Rhino sizes are small to large. Body length 200-500 cm, tail length 60-76 cm, height at withers 100-200 cm. Weight 1000-3600 kg. The physique is heavy. The limbs are three-fingered, short and massive. The tail is thin. The neck is short and thick. The head is large elongated. The eyes are small, located on the sides of the head in the middle between the ears and nostrils. The upper lip is highly developed, mobile. Ears are long, protruding, oval with a small tuft of hair on top. On the muzzle in the nasal part there is a horn up to 158 cm long and sometimes behind it in the frontal part a second horn of shorter length. The skin is thick, in some places forms folds. Hair is sparse, bristle, sometimes almost completely absent. Coloring bodies are grayish to brownish and black. At the end of the tail is a hair brush. Fangs are reduced.
Common in the tropical regions of Africa and Southeast Asia, including the Malacca Peninsula and Java, Sumatra and Kalimantan.
Dwell in the savannah, in shrubbery along the edges of the forest and in the forest, in places where there is a watering hole.
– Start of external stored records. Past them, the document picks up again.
Lemma snapshot_ids m : ids_below m → ids_below (spec_do OpSnapshot m).
Proof. intros Hb. apply ids_below_grow; [done|]. cbn. lia. Qed.

Lemma snapshot_restored m m1 m2 :
  ids_below m → later (spec_do OpSnapshot m) m1 → RevertToSnapshot (next m) m1 = Ret m2 →
  m2 = mkSpec (now m) (saved m) (next m1).
Proof.
  intros Hb [_ (r & Hr)] E. cbn in Hr. rewrite <- app_assoc in Hr. cbn in Hr, E.
  rewrite Hr, restored in E by done. by injection E as <-.
Qed.

Lemma changes_later (m m' : Spec) : changes m m' → ids_below m → ids_below m' ∧ later m m'.
Proof.
  assert (∀ op (m : Spec), keeps_saved op → ids_below m → ids_below (spec_do op m) ∧ later m (spec_do op m)) as Hop.
  { intros op m0 Hk Hb. destruct (spec_do_saved op m0 Hk) as [Hs Hn]. unfold ids_below, later. rewrite Hs, Hn.
    split; [done|]. split; [lia|]. exists []. by rewrite app_nil_r. }
  assert (∀ op (m m' : Spec), keeps_saved op → m' = spec_do op m → ids_below m → ids_below m' ∧ later m m') as Hop'.
  { intros op m0 m0' Hk -> . by apply Hop. }
  induction 1 as [s|s1 s2 s3 _ IH1 _ IH2|a s|a x s|a x s|a n s|a c s|g s|g s s' Hg E|a k v s|a s s' b E|a s|a k s|l s
    |l s s' l' E|h b s|s s' n E|s s0 n s1 s2 E _ IH E']; intros Hb;
    try (eapply Hop'; [|reflexivity|done]; done).
  - split; [done|apply later_refl].
  - destruct (IH1 Hb) as [Hb1 Hl1]. destruct (IH2 Hb1) as [Hb2 Hl2]. split; [done|by eapply later_trans].
  - eapply (Hop' (OpSubRefund g)); [done| |done]. unfold spec_do. cbn in E.
    cbn [spec_op spec_change]. destruct (a_refund (now s) <? g); [done|]. by injection E as <-.
  - eapply (Hop' (OpSuicide a)); [done| |done]. by injection E as <- _.
  - eapply (Hop' (OpAddLog l)); [done| |done]. by injection E as <- _.
  - injection E as <- <-. split; [by apply snapshot_ids|]. split; cbn; [lia|by eexists].
  - injection E as <- <-. cbn in E'.
    pose proof (snapshot_ids s Hb) as Hb0.
    destruct (IH Hb0) as [Hb1 Hl1]. pose proof Hl1 as [Hn _]. cbn in Hn.
    rewrite (snapshot_restored s s1 s2 Hb Hl1 E').
    split; [unfold ids_below; cbn; eapply Forall_impl; [exact Hb|]; cbn; lia|].
    split; cbn; [lia|]. exists []. by rewrite app_nil_r.
Qed.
Keep alone, and during the breeding period in pairs. White rhinos are found in groups of up to 18 individuals. Active evening, night and early morning. A day is spent in secluded places. Eat various plants - mainly succulents. Periodically go to a watering place. There is no strict seasonality in breeding. The female usually brings one, rarely two cubs every 2-3 years. Duration of pregnancy 510-570 days. Soon after birth, the baby is able to follow the mother and remains with her until the birth of the next cub. Maturity comes from 3-4 to 7-9 years. Life span up to 50-60 years.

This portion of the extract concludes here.